[Stored items]
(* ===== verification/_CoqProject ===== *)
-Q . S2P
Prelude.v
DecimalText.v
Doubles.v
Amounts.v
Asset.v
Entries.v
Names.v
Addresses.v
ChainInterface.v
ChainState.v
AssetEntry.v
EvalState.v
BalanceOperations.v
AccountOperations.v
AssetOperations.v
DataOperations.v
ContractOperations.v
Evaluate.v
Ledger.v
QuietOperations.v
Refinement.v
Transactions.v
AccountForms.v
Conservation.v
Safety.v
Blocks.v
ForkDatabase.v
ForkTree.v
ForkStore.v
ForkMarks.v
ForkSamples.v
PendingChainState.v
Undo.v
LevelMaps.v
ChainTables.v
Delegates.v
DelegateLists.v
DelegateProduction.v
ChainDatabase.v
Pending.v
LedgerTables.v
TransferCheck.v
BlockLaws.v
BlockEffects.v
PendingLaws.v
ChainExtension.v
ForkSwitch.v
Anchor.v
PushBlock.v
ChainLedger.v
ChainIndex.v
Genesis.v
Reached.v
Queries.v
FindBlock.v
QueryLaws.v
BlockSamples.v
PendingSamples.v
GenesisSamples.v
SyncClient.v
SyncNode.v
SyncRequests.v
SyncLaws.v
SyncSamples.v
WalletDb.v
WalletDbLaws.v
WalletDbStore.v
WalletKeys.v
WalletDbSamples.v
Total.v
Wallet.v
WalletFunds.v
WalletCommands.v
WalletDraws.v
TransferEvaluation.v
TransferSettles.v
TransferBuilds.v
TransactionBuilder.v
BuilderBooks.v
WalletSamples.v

TASK ITEM:
Set down exactly what runs from the line containing "PushBlock.v" through the last line above, both lines included.

EXPECTED OUTPUT:
PushBlock.v
ChainLedger.v
ChainIndex.v
Genesis.v
Reached.v
Queries.v
FindBlock.v
QueryLaws.v
BlockSamples.v
PendingSamples.v
GenesisSamples.v
SyncClient.v
SyncNode.v
SyncRequests.v
SyncLaws.v
SyncSamples.v
WalletDb.v
WalletDbLaws.v
WalletDbStore.v
WalletKeys.v
WalletDbSamples.v
Total.v
Wallet.v
WalletFunds.v
WalletCommands.v
WalletDraws.v
TransferEvaluation.v
TransferSettles.v
TransferBuilds.v
TransactionBuilder.v
BuilderBooks.v
WalletSamples.v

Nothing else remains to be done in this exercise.